INSET INTO ... VALUES ('Peter's Bücher');

SELECT:

```
String query = "SELECT * FROM test WHERE buch='Peter's';
		try {
			// Setzt eine neues Statement, initaliesiert die MySQL Abfrage
	        Statement st = mysql.createStatement();
	        // Führ den Query String aus und speichert das Ergebnis
	        ResultSet rs = st.executeQuery(query);
	        // Gibt das Ergebnis zurück
	        return rs;
[..]
```
INSERT: 

```
Statement st = mysql.createStatement();
// Setzen des Query's für das einfügen
st.executeUpdate("INSERT test (buch) VALUES ('Peter's')");
			ResultSet rs = st.getGeneratedKeys(); 
			int insertedKeyValue = 0;
			if ( rs != null && rs.next() ) { 
				insertedKeyValue = rs.getInt(1); 
			}
			return insertedKeyValue;
```


----------



## SE (20. Mai 2011)

Warum willst du dir nen String bauen und dann da drin noch rumescapen ?
Mach es doch so wie es sich in Java gehört : mit Variablen


```
Statement.executeUpdate("INSERT INTO "+table+" VALUES ('"+value1+"', '"+value2+"')");
```

Dann hast du das Problem nicht denn Java baut dann den String so zusammen das es auch funktioniert. Außerdem bekommst du sonst via SQLException die genaue Fehlermeldung wo was nicht passt.


----------



## CPoly (20. Mai 2011)

Datenbankabfragen sollte man grundsätzlich gar nicht durch Konkatenation zusammenbauen. Besser sind prepared Statements.

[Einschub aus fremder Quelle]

(** * pug-parser: the token-to-AST parser of src/index.js

    A shallow embedding of [Parser] and of the exported [parse], with the
    JavaScript data it handles: tokens as the lexer emits them, AST nodes as
    plain objects, the token cursor as an array, and the parser methods as
    computations in a state-and-exception monad. *)

From Stdlib Require Import String Ascii List ZArith Bool Arith Lia.
From Stdlib Require Import DecimalString.
Import ListNotations.

Set Warnings "-register-all".

Local Open Scope string_scope.
Local Open Scope list_scope.

(** ** JavaScript data *)

(** The plain data the parser reads and builds.  Numbers are the integers
    (line numbers); an object is its list of own properties in insertion
    order. *)
Inductive value : Type :=
| VUndef
| VNull
| VBool (b : bool)
| VNum (z : Z)
| VStr (s : string)
| VArr (items : list value)
| VObj (props : list (string * value)).

Definition obj : Type := list (string * value).

(** [o.k]: the own property, [undefined] when there is none. *)
Fixpoint get (k : string) (o : obj) : value :=
  match o with
  | [] => VUndef
  | (k', v) :: r => if String.eqb k k' then v else get k r
  end.

(** [k in o] for own properties. *)
Fixpoint has (k : string) (o : obj) : bool :=
  match o with
  | [] => false
  | (k', _) :: r => if String.eqb k k' then true else has k r
  end.

(** [o.k = v]: overwrite in place, or append a new property. *)
Fixpoint set (k : string) (v : value) (o : obj) : obj :=
  match o with
  | [] => [(k, v)]
  | (k', v') :: r =>
      if String.eqb k k' then (k, v) :: r else (k', v') :: set k v r
  end.

(** [delete o.k]. *)
Fixpoint del (k : string) (o : obj) : obj :=
  match o with
  | [] => []
  | (k', v') :: r => if String.eqb k k' then r else (k', v') :: del k r
  end.

(** [v.k] on a value that is not [undefined] or [null]: primitives and
    arrays have no such own property. *)
Definition prop (k : string) (v : value) : value :=
  match v with
  | VObj o => get k o
  | _ => VUndef
  end.

(** ToBoolean. *)
Definition truthy (v : value) : bool :=
  match v with
  | VUndef | VNull => false
  | VBool b => b
  | VNum z => negb (Z.eqb z 0)
  | VStr s => negb (String.eqb s "")
  | VArr _ | VObj _ => true
  end.

Definition string_of_Z (z : Z) : string :=
  NilZero.string_of_int (Z.to_int z).

(** ToString, as string concatenation with [+] applies it. *)
Fixpoint ToString (v : value) : string :=
  match v with
  | VUndef => "undefined"
  | VNull => "null"
  | VBool true => "true"
  | VBool false => "false"
  | VNum z => string_of_Z z
  | VStr s => s
  | VArr l =>
      String.concat ","
        (map (fun x => match x with
                       | VUndef | VNull => ""
                       | _ => ToString x
                       end) l)
  | VObj _ => "[object Object]"
  end.

Definition nl : string := String (ascii_of_nat 10) "".

(** White space as [String.prototype.trim] strips it, among the code units
    below 256: tab, line feed, vertical tab, form feed, carriage return,
    space and no-break space. *)
Definition is_space (c : ascii) : bool :=
  let n := nat_of_ascii c in
  (((9 <=? n) && (n <=? 13)) || (n =? 32) || (n =? 160))%nat.

Fixpoint trim_left (s : string) : string :=
  match s with
  | String c r => if is_space c then trim_left r else s
  | EmptyString => EmptyString
  end.

Fixpoint trim_right (s : string) : string :=
  match s with
  | EmptyString => EmptyString
  | String c r =>
      match trim_right r with
      | EmptyString => if is_space c then EmptyString else String c EmptyString
      | r' => String c r'
      end
  end.

Definition trim (s : string) : string := trim_right (trim_left s).

(** [s.match(/^ *else/)] as a test. *)
Fixpoint match_else (s : string) : bool :=
  match s with
  | String " " r => match_else r
  | _ => prefix "else" s
  end.

(** [JSON.parse(JSON.stringify(v))] on plain data: a property holding
    [undefined] is dropped, [undefined] inside an array becomes [null],
    everything else is copied. *)
Definition clone_items (clone : value -> value) (l : list value)
  : list value :=
  map (fun x => match x with
                | VUndef => VNull
                | _ => clone x
                end) l.

Definition clone_props (clone : value -> value)
  : list (string * value) -> list (string * value) :=
  fix props (o : list (string * value)) : list (string * value) :=
    match o with
    | [] => []
    | (k, VUndef) :: r => props r
    | (k, x) :: r => (k, clone x) :: props r
    end.

Fixpoint json_clone (v : value) : value :=
  match v with
  | VArr l => VArr (clone_items json_clone l)
  | VObj o => VObj (clone_props json_clone o)
  | _ => v
  end.

(** Data that JSON can carry: no [undefined] anywhere below the root. *)
Fixpoint json_data (v : value) : bool :=
  match v with
  | VUndef => false
  | VArr l => forallb json_data l
  | VObj o => forallb (fun kv => json_data (snd kv)) o
  | _ => true
  end.

(** ** Tokens *)

(** An entry of the array an [attrs] token carries. *)
Module Attr.
Record t : Type := mk
  { name : string;
    val : value;
    escaped : value }.

Definition to_value (a : t) : value :=
  VObj [("name", VStr (name a)); ("val", val a); ("escaped", escaped a)].
End Attr.

(** A token of the lexer.  [type] and [val] are strings; the fields the
    parser only copies into nodes are arbitrary data; the four flags stand
    for the truthiness of the lexer's flag, which is all the parser looks at.
    [attrs] is the entry array found under [tok.attrs]: the array itself on
    an [attrs] token, the array of the nested attrs token ([tok.attrs.attrs])
    on a filtered [include] token, and [None] where the field is missing. *)
Module Token.
Record t : Type := mk
  { type : string;
    val : string;
    line : value;
    selfClosing : value;
    mode : value;
    filter : value;
    args : value;
    key : value;
    code : value;
    buffer : value;
    escape : value;
    attrs : option (list Attr.t);
    isIf : bool;
    isElse : bool;
    hasIf : bool;
    requiresBlock : bool }.

(** A token with only [type], [val] and [line] set. *)
Definition simple (ty v : string) (l : Z) : t :=
  mk ty v (VNum l) VUndef VUndef VUndef VUndef VUndef VUndef VUndef VUndef
     None false false false false.

(** [tok.hasIf = true]. *)
Definition mark_hasIf (k : t) : t :=
  mk (type k) (val k) (line k) (selfClosing k) (mode k) (filter k) (args k)
     (key k) (code k) (buffer k) (escape k) (attrs k)
     (isIf k) (isElse k) true (requiresBlock k).

Definition with_attrs (l : list Attr.t) (k : t) : t :=
  mk (type k) (val k) (line k) (selfClosing k) (mode k) (filter k) (args k)
     (key k) (code k) (buffer k) (escape k) (Some l)
     (isIf k) (isElse k) (hasIf k) (requiresBlock k).

Definition with_flags (isif iselse requires : bool) (k : t) : t :=
  mk (type k) (val k) (line k) (selfClosing k) (mode k) (filter k) (args k)
     (key k) (code k) (buffer k) (escape k) (attrs k)
     isif iselse (hasIf k) requires.
End Token.

(** The array under [tok.attrs] as a value. *)
Definition attrs_value (a : option (list Attr.t)) : value :=
  match a with
  | Some l => VArr (map Attr.to_value l)
  | None => VUndef
  end.

(** ** Errors and the parser state *)

Inductive ErrorKind : Type :=
| EndOfStream
| UnexpectedToken
| UnexpectedCaseToken
| DuplicateAttribute
| ElseWithoutIf
| AnonymousBlockOutsideMixin
| TypeError.

(** A thrown [Error]: its kind and its message. *)
Inductive Error : Type :=
| Thrown (kind : ErrorKind) (message : string).

Definition kind_of (e : Error) : ErrorKind :=
  match e with Thrown k _ => k end.

(** [this.tokens]: the cursor of the token-stream package that index.js
    requires.  The package is a dependency, not a file of src/: the cursor
    keeps the token array, [peek] reads its first element, [advance] shifts
    it off, [defer] unshifts a token, [lookahead(i)] reads element [i], and
    reading from an empty array throws.  parseCode calls [lookahead(1)] for
    the token behind a peeked newline, which is element 1 of that array. *)
Record TokenStream : Type := mkTokenStream
  { _tokens : list Token.t;
    lineno : value }.

Record Parser : Type := mkParser
  { tokens : TokenStream;
    filename : value;
    inMixin : bool;
    console : list string }.

Inductive result (A : Type) : Type :=
| Ok (a : A) (p : Parser)
| Throw (e : Error)
| OutOfFuel.

Arguments Ok {A} a p.
Arguments Throw {A} e.
Arguments OutOfFuel {A}.

Definition M (A : Type) : Type := Parser -> result A.

Definition ret {A} (a : A) : M A := fun p => Ok a p.

Definition bind {A B} (m : M A) (f : A -> M B) : M B :=
  fun p =>
    match m p with
    | Ok a p' => f a p'
    | Throw e => Throw e
    | OutOfFuel => OutOfFuel
    end.

Definition throw {A} (k : ErrorKind) (msg : string) : M A :=
  fun _ => Throw (Thrown k msg).

Definition timeout {A} : M A := fun _ => OutOfFuel.

Declare Scope parser_scope.
Delimit Scope parser_scope with parser.
Notation "x <- m ;; k" := (bind m (fun x => k))
  (at level 100, m at next level, right associativity) : parser_scope.
Notation "m ;;; k" := (bind m (fun _ => k))
  (at level 100, right associativity) : parser_scope.
Local Open Scope parser_scope.

(** [while (cond) body], cut off after [n] tests of the condition. *)
Fixpoint while {A} (n : nat) (cond : M bool) (body : A -> M A) (a : A)
  : M A :=
  match n with
  | O => timeout
  | S n' =>
      c <- cond ;;
      if c then a' <- body a ;; while n' cond body a' else ret a
  end.

(** [for (i = 0; i < l.length; i++) body(l[i])]. *)
Fixpoint for_each {A B} (body : B -> A -> M A) (l : list B) (a : A) : M A :=
  match l with
  | [] => ret a
  | x :: r => a' <- body x a ;; for_each body r a'
  end.

Definition dq : string := String (ascii_of_nat 34) "".

Definition empty_block : obj := [("type", VStr "Block"); ("nodes", VArr [])].

Definition type_error {A} : M A :=
  throw TypeError "Cannot read property of undefined".

(** The elements of what must be an array ([v.push], [v.forEach],
    [v.length] throw or yield nothing usable on anything else). *)
Definition elems (v : value) : M (list value) :=
  match v with
  | VArr l => ret l
  | _ => type_error
  end.

Definition as_obj (v : value) : M obj :=
  match v with
  | VObj o => ret o
  | _ => type_error
  end.

(** [o.k.push(x)]. *)
Definition push (k : string) (x : value) (o : obj) : M obj :=
  l <- elems (get k o) ;;
  ret (set k (VArr (l ++ [x])) o).

(** [o.block.nodes.push(x)]. *)
Definition push_block_node (x : value) (o : obj) : M obj :=
  b <- as_obj (get "block" o) ;;
  b' <- push "nodes" x b ;;
  ret (set "block" (VObj b') o).

(** [nodes[i].val += s] on the node that [currentNode] aliases. *)
Fixpoint append_val (i : nat) (s : string) (nodes : list value)
  : list value :=
  match nodes, i with
  | [], _ => []
  | VObj o :: r, O =>
      VObj (set "val" (VStr (ToString (get "val" o) ++ s)) o) :: r
  | x :: r, O => x :: r
  | x :: r, S i' => x :: append_val i' s r
  end.

(** ** The parser *)

Section Parser.

(** [require('./lib/inline-tags')]: the table of inline element names. *)
Variable inlineTags : list string.

(** The cursor's [lineno] property is kept by the token-stream package;
    the parser only reads it.  [lineno0] is its value on a new cursor and
    [lineno_after tok l] its value once [tok] is consumed. *)
Variable lineno0 : value.
Variable lineno_after : Token.t -> value -> value.

(** *** TokenStream *)

Definition end_of_stream {A} : M A :=
  throw EndOfStream "Cannot read past the end of a stream".

Definition TokenStream_peek : M Token.t :=
  fun p =>
    match _tokens (tokens p) with
    | [] => end_of_stream p
    | k :: _ => Ok k p
    end.

Definition TokenStream_advance : M Token.t :=
  fun p =>
    match _tokens (tokens p) with
    | [] => end_of_stream p
    | k :: r =>
        Ok k (mkParser (mkTokenStream r (lineno_after k (lineno (tokens p))))
                       (filename p) (inMixin p) (console p))
    end.

Definition TokenStream_lookahead (index : nat) : M Token.t :=
  fun p =>
    match nth_error (_tokens (tokens p)) index with
    | None => end_of_stream p
    | Some k => Ok k p
    end.

Definition TokenStream_defer (k : Token.t) : M unit :=
  fun p =>
    Ok tt (mkParser (mkTokenStream (k :: _tokens (tokens p))
                                   (lineno (tokens p)))
                    (filename p) (inMixin p) (console p)).

(** *** Parser: cursor methods *)

Definition advance : M Token.t := TokenStream_advance.
Definition peek : M Token.t := TokenStream_peek.
Definition line : M value := fun p => Ok (lineno (tokens p)) p.
Definition lookahead (n : nat) : M Token.t := TokenStream_lookahead n.

Definition this_filename : M value := fun p => Ok (filename p) p.
Definition this_inMixin : M bool := fun p => Ok (inMixin p) p.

http://de.wikipedia.org/wiki/Prepared_Statement
http://stackoverflow.com/questions/1812891/java-escape-string-to-prevent-sql-injection


----------



## SE (20. Mai 2011)

Stimmt schon das PreparedStatements besser und sinnvoller sind ... aber als einfache Lösung kann mans schon so machen wie ichs als Beispiel gepostet habe.


----------



## CPoly (20. Mai 2011)

Bei deiner Lösung fehlt aber doch immer noch die gesuchte escape-Funktion.


----------



## SE (21. Mai 2011)

Hmm ... das überlass ich dem JDBC-Driver ...
Hab ja gesagt : wenns immer noch nicht funktioniert sollte der Driver per SQLException schon den Fehler bemeckern ^^


----------



## genodeftest (23. Mai 2011)

PreparedStatements sind ein Muss, denn sie sind weniger anfällig für SQL-Injection. Wer im großen Maßstab ohne PreparedStatements arbeitet, handelt fahrlässig und verschenkt je nach DBMS eine Menge Rechenzeit.


----------



## Javacode (30. Mai 2011)

Hallo!
Wie oben schon erwähnt worden ist, sind hier variablen die beste Lösung.


```
String value = "Peter´s";
String stmt = "select * from <Table> where <Attribut>="+value;

//Bessere Lösung

PreparedStatement ps1 = null;
ResultSet rs1 = null;
String stmt = "selcect * from <Table> where <Attribut>=?";
ps1 = <Connection>.prepareStatement(stmt);
ps1.setString(1, "Peter´s"); //oder ps1.setString(1, value);
rs1 = ps1.executeQuery();
```


Grüße,
Javacode


----------